* [Instructions to follow]
Please take the lines from the one holding "exists ext, s" through the one holding "Lemma ext_here_dot (ext" in the data below and copy them exactly.

(Stored data)
-- -- --

(** The archive tests [resultUrl] for being set and not empty.  As
    [toDataURL] never returns the empty string (the least it returns is
    ["data:,"]), the handlers keep the invariant in that form too. *)
Lemma operations_preserve_item_ready :
  (forall rid url files,
      preserves item_ready (handleFileChange rid url files)) /\
  (forall has2d toDataURL loads,
      (forall c t q, toDataURL c t q <> ""%string) ->
      preserves item_ready (handleStartOptimization has2d toDataURL loads)) /\
  (forall generates,
      preserves item_ready (downloadAllAsZip generates)).
Proof.
  assert (Hnew : forall i f u,
             item_ready {| id := i; file := f; preview := u;
                           status := idle; resultUrl := None |})
    by (intros; unfold item_ready; simpl; split; discriminate).
  split; [|split].
  - intros. now apply handleFileChange_preserves.
  - intros has2d toDataURL loads Hne.
    apply handleStartOptimization_preserves.
    intros src image. unfold item_ready, onload. simpl.
    destruct (resize _ _) as [w h].
    destruct (toDataURL _ _ _) eqn:E; [now apply Hne in E|].
    split; reflexivity.
  - intros. now apply downloadAllAsZip_preserves.
Qed.

(** ** Completion *)

(** C9.  In every run of [handleStartOptimization], an [alert] is raised
    only in a state in which every item is [done] (and [isProcessing] is
    cleared), and in no state the run passes through after its first effect
    is the download button shown unless every item is [done]. *)
Theorem C9_completion_only_after_all_done
        has2d toDataURL (loads : nat -> string -> option HTMLImage)
        st pre ev post :
  handleStartOptimization has2d toDataURL loads st = pre ++ ev :: post ->
  (is_alert ev = true ->
   Forall (fun img => status img = done) (images (run_events st pre)) /\
   isProcessing (run_events st pre) = false)
  /\
  (download_shown (run_events st (pre ++ [ev])) = true ->
   Forall (fun img => status img = done)
          (images (run_events st (pre ++ [ev])))).
Proof.
  intros H. unfold handleStartOptimization in H.
  destruct (optimizeAll has2d toDataURL loads (images st)) as [l|] eqn:E.
  - assert (Hd := optimizeAll_all_done _ _ _ _ _ E).
    destruct pre as [|e1 pre]; simpl in H; injection H as <- H.
    { split; [discriminate|]. unfold download_shown; simpl.
      rewrite andb_false_r. discriminate. }
    destruct pre as [|e2 pre]; simpl in H; injection H as <- H.
    { split; [discriminate|]. unfold download_shown; simpl.
      rewrite andb_false_r. discriminate. }
    destruct pre as [|e3 pre]; simpl in H; injection H as <- H.
    { split; [discriminate|]. intros _. exact Hd. }
    destruct pre as [|e4 pre]; simpl in H; injection H as <- H.
    { split; intros _; simpl; auto. }
    destruct pre; discriminate H.
  - destruct pre as [|e1 pre]; simpl in H; injection H as <- H.
    { split; [discriminate|]. unfold download_shown; simpl.
      rewrite andb_false_r. discriminate. }
    destruct pre; discriminate H.
Qed.

Lemma C9_completion_only_after_all_done_witness :
  Forall (fun img => status img = done)
    (images (run_events sample_two_good
       [SetIsProcessing true;
        SetImages [withResult (sample_item "a.png" "blob:a")
                     "data:image/webp;base64,UklGRg==";
                   withResult (sample_item "b.jpg" "blob:b")
                     "data:image/webp;base64,UklGRg=="];
        SetIsProcessing false])).
Proof.
  apply (C9_completion_only_after_all_done
           true sample_toDataURL sample_load sample_two_good
           [SetIsProcessing true;
            SetImages [withResult (sample_item "a.png" "blob:a")
                         "data:image/webp;base64,UklGRg==";
                       withResult (sample_item "b.jpg" "blob:b")
                         "data:image/webp;base64,UklGRg=="];
            SetIsProcessing false]
           (Alert completion_message) []);
    reflexivity.
Defined.

(** ** Archive entry names *)

Lemma ext_chars_app_dot (b e : string) :
  ext_chars (b ++ "." ++ e)%string = false.
Proof.
  induction b as [|c b IH]; simpl in *.
  - reflexivity.
  - rewrite IH. apply andb_false_r.
Qed.

Lemma ext_here_inv (s : string) :
  ext_here s = true ->
  exists ext, s = ("." ++ ext)%string /\ ext <> ""%string /\ ext_chars ext = true.
Proof.
  destruct s as [|c [|d s']]; simpl; try discriminate.
  intros H. apply andb_true_iff in H as [Hc He].
  apply Ascii.eqb_eq in Hc. subst c.
  exists (String d s'). repeat split; [discriminate|exact He].
Qed.

Lemma ext_here_dot (ext : string) :
  ext <> ""%string -> ext_chars ext = true ->
  ext_here (String "." ext) = true.
Proof.
  destruct ext as [|d e]; [congruence|]. intros _ H. simpl in *. exact H.
Qed.

Lemma ext_here_before_dot c (b e : string) :
  ext_here (String c (b ++ "." ++ e))%string = false.
Proof.
  destruct b as [|d b]; simpl.
  - apply andb_false_r.
  - assert (H := ext_chars_app_dot b e). simpl in H. rewrite H.
    rewrite andb_false_r. apply andb_false_r.
Qed.

Lemma strip_ext_cons c (s : string) :
  strip_ext (String c s)
  = if ext_here (String c s) then ""%string else String c (strip_ext s).
Proof. reflexivity. Qed.

(** The pattern removes a final extension... *)
Lemma strip_ext_extension (base ext : string) :
  ext <> ""%string -> ext_chars ext = true ->
  strip_ext (base ++ "." ++ ext)%string = base.
Proof.
  intros Hne Hext. induction base as [|c b IH].
  - change ("" ++ "." ++ ext)%string with (String "." ext).
    rewrite strip_ext_cons.
    now rewrite (ext_here_dot ext Hne Hext).
  - change (String c b ++ "." ++ ext)%string
      with (String c (b ++ "." ++ ext))%string.
    rewrite strip_ext_cons, ext_here_before_dot. now rewrite IH.
Qed.

(** ... and nothing from a name without one. *)
Lemma strip_ext_no_extension (s : string) :
  ~ has_extension s -> strip_ext s = s.
Proof.
  induction s as [|c s IH]; intros Hno; [reflexivity|].
  rewrite strip_ext_cons.
  destruct (ext_here (String c s)) eqn:E.
  - exfalso. apply Hno. apply ext_here_inv in E as (ext & Hs & Hne & Hext).
    exists ""%string, ext. auto.
  - f_equal. apply IH. intros (base & ext & Hs & Hne & Hext).
    apply Hno. exists (String c base), ext. subst s. auto.
Qed.

(** *** The pattern of line 96 strips the final extension *)

Lemma last_dot_no_ext_chars (e : string) :
  ext_chars e = true -> last_dot e = None.
Proof.
  induction e as [|c e IH]; simpl; [reflexivity|].
  intros H. apply andb_true_iff in H as [Hc He].
  rewrite (IH He). unfold ext_char in Hc.
  apply andb_true_iff in Hc as [_ Hc].
  now destruct (Ascii.eqb c ".").
Qed.
(** [bool updateFrame()]; [cam] is what [CameraManip] returns on this call. *)
Definition updateFrame (cam : Camera) : Run bool :=
  ref <- gets ref_camera ;;
  when (camera_differs ref cam)
       (resetFrame ;; modify (set_ref_camera cam)) ;;
  frame <- gets m_frame ;;
  s <- gets m_settings ;;
  if maxFrames s <=? frame then ret false
  else modify (set_frame (frame + 1)) ;; ret true.

(** Modelled from the spec: [DenoiserOptix::denoiseImageBuffer], declared in
    denoiser.hpp, which is not among the sources. The specification gives
    the invocation as parameterised by the value V to wait on and the next
    value V+1 to emit on completion, with one increment of the counter
    consumed per invocation: the fence value is taken by reference, waited
    on, incremented (as a [uint64_t]) and the new value signalled. *)
Definition denoiseImageBuffer (blendFactor : float) : Run unit :=
  v <- gets m_fenceValue ;;
  let next := wrap64 (v + 1) in
  modify (set_fenceValue next) ;;
  emit (DenoiseInvoke v next blendFactor).

(** [void denoiseImage()]: its body is compiled only with OptiX. *)
Definition denoiseImage : Run unit :=
  if NVP_SUPPORTS_OPTIX7 then
    b <- gets m_blendFactor ;; denoiseImageBuffer b
  else ret tt.

(** [copyImagesToCuda(cmd)] and [copyCudaImagesToVulkan(cmd)]: what they
    record; their bodies too are compiled only with OptiX. *)
Definition copyImagesToCuda : list Command :=
  if NVP_SUPPORTS_OPTIX7
  then [CmdImageToBuffer [eGBufResult; eGBufAlbedo; eGBufNormal]] else [].
Definition copyCudaImagesToVulkan : list Command :=
  if NVP_SUPPORTS_OPTIX7 then [CmdBufferToImage eGbufDenoised] else [].
(** * Simple Lap-Time Recorder: the timer model of [symple_lap-time_recorder.py]

    The program keeps four fields ([start_time], [is_running], [elapsed_time],
    [lap_times]) on a [LapTimerApp] object and mutates them from Qt callbacks.
    The embedding below passes that state explicitly.  Clock readings
    ([time.time()], [datetime.now()]) and dialog results are inputs of the
    callbacks; message boxes, the console and the file written are outputs.

    Times are Python floats, that is IEEE binary64 numbers: they are modelled
    by Rocq's primitive floats, which compute with the same rounding.  The
    one Python [int] that flows through the arithmetic is the literal [0]
    stored in [elapsed_time] at start and at reset; every operation the
    program applies to it (subtraction from a float, [//], [%], the ['f']
    format) gives the result it gives on the float zero, which represents it
    here. *)

From Stdlib Require Import ZArith Floats String Ascii List Bool Lia.
Import ListNotations.

Set Warnings "-inexact-float".

Local Open Scope string_scope.

(** ** The Python runtime operations the program uses *)

Module Py.

(** An exception, with the text [str(e)] gives. *)
Inductive exn : Type :=
| ValueError (msg : string)
| OverflowError (msg : string)
| OSError (msg : string).

Definition str_exn (e : exn) : string :=
  match e with
  | ValueError m => m
  | OverflowError m => m
  | OSError m => m
  end.

Inductive result (A : Type) : Type :=
| Ok (a : A)
| Raise (e : exn).

Arguments Ok {A} a.
Arguments Raise {A} e.

(** *** Float arithmetic beyond the primitive operations *)

(** An integer of magnitude below 2^53 as a float (exact). *)
Definition float_of_Z (n : Z) : float :=
  let a := PrimFloat.of_uint63 (Uint63Axioms.of_Z (Z.abs n)) in
  if (n <? 0)%Z then PrimFloat.opp a else a.

(** C's [fmod]: the exact remainder of [x / y] truncated toward zero, with
    the sign of [x].  Both operands are brought to the common exponent
    [min ex ey], where the remainder is a remainder of integers. *)
Definition fmod (x y : float) : float :=
  match Prim2SF x, Prim2SF y with
  | S754_nan, _ | _, S754_nan => nan
  | S754_infinity _, _ => nan
  | _, S754_zero _ => nan
  | _, S754_infinity _ => x
  | S754_zero _, _ => x
  | S754_finite sx mx ex, S754_finite _ my ey =>
      let e := Z.min ex ey in
      let X := (Z.pos mx * 2 ^ (ex - e))%Z in
      let Y := (Z.pos my * 2 ^ (ey - e))%Z in
      match (X mod Y)%Z with
      | Z.pos r => SF2Prim (S754_finite sx r e)
      | _ => if sx then neg_zero else PrimFloat.zero
      end
  end.

(** C's [floor]. *)
Definition floor (x : float) : float :=
  match Prim2SF x with
  | S754_finite s m e =>
      if (0 <=? e)%Z then x
      else
        let n := ((if s then Z.neg m else Z.pos m) / 2 ^ (- e))%Z in
        if (n =? 0)%Z then PrimFloat.zero else float_of_Z n
  | _ => x
  end.

(** C's [copysign (0.0, y)]. *)
Definition zero_with_sign_of (y : float) : float :=
  if get_sign y then neg_zero else PrimFloat.zero.

(** A float is true in a condition when it is not zero (a NaN is true). *)
Definition float_bool (x : float) : bool := negb (PrimFloat.eqb x 0).

(** [vx % wx] on floats, CPython's [float_rem].  The divisor is the literal
    60 at the program's only use, so the [ZeroDivisionError] of a zero
    divisor is left out. *)
Definition float_rem (vx wx : float) : float :=
  let md := fmod vx wx in
  if float_bool md then
    if negb (Bool.eqb (PrimFloat.ltb wx 0) (PrimFloat.ltb md 0))
    then (md + wx)%float else md
  else zero_with_sign_of wx.

(** [vx // wx] on floats, CPython's [_float_div_mod] (quotient part), under
    the same proviso. *)
Definition float_floor_div (vx wx : float) : float :=
  let md := fmod vx wx in
  let dv := ((vx - md) / wx)%float in
  let dv :=
    if float_bool md then
      if negb (Bool.eqb (PrimFloat.ltb wx 0) (PrimFloat.ltb md 0))
      then (dv - 1)%float else dv
    else dv in
  if float_bool dv then
    let fl := floor dv in
    if PrimFloat.ltb 0.5 (dv - fl) then (fl + 1)%float else fl
  else zero_with_sign_of (vx / wx)%float.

-- -- --

* [Result of the exercise]
  exists ext, s = ("." ++ ext)%string /\ ext <> ""%string /\ ext_chars ext = true.
Proof.
  destruct s as [|c [|d s']]; simpl; try discriminate.
  intros H. apply andb_true_iff in H as [Hc He].
  apply Ascii.eqb_eq in Hc. subst c.
  exists (String d s'). repeat split; [discriminate|exact He].
Qed.

Lemma ext_here_dot (ext : string) :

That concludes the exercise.